En fait, c'est la partie la plus originale de l'idéologie romantique à Lyon que M. Joseph Buche étudie avec un soin averti dans ce livre remarquablement documenté. Il semble, à première vue, suivre une marche un peu cahotante et capricieuse, avec de brusques arrêts et de subtils détours. L'unité en apparaît mieux dès qu'on a saisi qu'il a pour axe l'œuvre même du doux Ballanche, dont l'auteur s'efforce d'éclairer les origines et de préciser l'influence. C'est pour en marquer le point de départ qu'il est amené à esquisser l'histoire de l'illuminisme à Lyon à la fin du XVIIIe siècle, à évoquer les curieuses figures de J.-B. Willermoz et de Claude de Saint-Martin, « le philosophe inconnu », et à montrer le prolongement des tendances martinistes dans le petit groupe formé, au début du siècle dernier, autour de Cl.-J. Bredin, et qui s'est appelé tout à tour « la Société chrétienne » et « la Petite Académie », groupe où l'on s'intéresse à Boehme et où se rencontre le grand Ampère.

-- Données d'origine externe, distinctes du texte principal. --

(** An awaitable whose [try_lock] has succeeded and whose proxy is not
    built yet. *)
Definition pending (m : mode) (a : awaitable) : bool :=
  mode_eqb (a_mode a) m && is_locked (a_pc a).

(** A proxy object of flavour [m] whose lifetime has not ended. *)
Definition live (m : mode) (p : proxy) : bool :=
  mode_eqb (p_mode p) m && p_alive p.

Definition live_proxies (m : mode) (w : world) : nat := tally (live m) (proxies w).

Definition holders (m : mode) (w : world) : nat :=
  (tally (pending m) (awaitables w) + live_proxies m w)%nat.

(** All proxies have been dropped and no acquisition is half-way between
    its successful [try_lock] and the construction of its proxy. *)
Definition quiescent (w : world) : Prop :=
  (∀ p pr, proxies w !! p = Some pr → p_alive pr = false) ∧
  (∀ t a, awaitables w !! t = Some a → is_locked (a_pc a) = false).

(** Traces made of acquisition attempts and releases only: every proxy
    object is the one [await_resume] built, and is destroyed where it is. *)
Definition is_move (e : event) : bool :=
  match e with MoveConstruct _ => true | _ => false end.

Definition acquire_release_only (tr : list event) : Prop :=
  Forall (λ e, is_move e = false) tr.

(** The meaning of [m_state] (0 = free, -1 = unique, >0 = shared count),
    with the facts about the pointers that keep it true. *)
Record lock_inv (w : world) : Prop := {
  inv_range : Atomic.in_int (m_state w);
  inv_state :
    (holders Unique w = 0%nat ∧ m_state w = Z.of_nat (holders Shared w)) ∨
    (holders Unique w = 1%nat ∧ holders Shared w = 0%nat ∧ m_state w = -1);
  inv_proxies :
    ∀ p pr, proxies w !! p = Some pr → m_guarded pr = the_guarded;
  inv_awaitables :
    ∀ t a, awaitables w !! t = Some a → a_pc a ≠ Resumed → guarded a = the_guarded
}.
(** * The event-driven order fulfilment saga: cart, order, payment, product

    A shallow embedding of the four Flask services under [src/services]
    (cart-service, order-service, payment-service, product-service) and the
    properties of their request and event handlers.

    - Python [float]s are IEEE binary64: they are Rocq's primitive floats,
      and [round(x, 2)] is written out in module [Py].
    - The in-memory stores ([carts_db], [orders_db], [payments_db],
      [products_db]) are finite maps keyed by strings.
    - Orders and payments are Python dicts that the handlers extend in
      place (the order handler spreads the event payload into the order):
      they are finite maps from keys to JSON values, as are request bodies
      and event envelopes. Carts, cart items and products are built by
      their service with a fixed set of typed fields and are records.
    - [uuid.uuid4()], [datetime.utcnow()] and the outcome of the HTTP POST
      to the Dapr sidecar are read from a [Runtime] oracle that every
      handler receives; every publish attempt is recorded in an outbox. *)

Set Warnings "-inexact-float,-register-all".

From Stdlib Require Import ZArith PrimFloat FloatOps SpecFloat.
From stdpp Require Import base option list strings gmap.

Local Open Scope string_scope.
Local Open Scope Z_scope.

(** ** Python numbers *)

Module Py.

(** [float(n)] for a Python int: the nearest binary64 value. *)
Definition float_of_Z (z : Z) : float :=
  SF2Prim (binary_normalize prec emax z 0 false).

M. Buche s'attache cependant davantage encore à revendiquer pour son héros une part d'influence sur divers grands écrivains qui se sont inspirés de lui plus qu'ils n'ont voulu le laisser soupçonner. Et voici d'abord un nouvel et pénétrant examen des obligations qu'a le Chateaubriand du Génie de Christianisme au Ballanche de l'essai Du Sentiment. Sur ce point, la cause est à peu près entendue. Comme le constate, non sans un peu d'exagération, M. Edouard Herriot dans sa cordiale préface, « il faut que l'orgueil de M. de Chateaubriand l'admette : son livre se trouve déjà tout entier en germe, et plus qu'en germe, dans cet essai dont la lecture est offerte à quelques initiés, en 1797, dans une imprimerie lyonnaise ». Ce sera ensuite Victor Hugo, qui, à son tour, ira puiser dans l'Homme sans nom de 1820 les éléments qui lui permettront de rattacher son Manuscrit de l'Évêque au grand dessein des Misérables. Et Alfred de Vigny, qui empruntera au même penseur les traits de son Éva, « fille de saint Orphée ». L'influence se prolongera dans le milieu lyonnais avec le Laprade de la première période, celle de Psyché, l'étrange Blanc Saint-Bonnet et même les tentatives d'idéologie picturale de Paul Chenavard, qui ne laissent pas de rappeler celles de notre Wiertz.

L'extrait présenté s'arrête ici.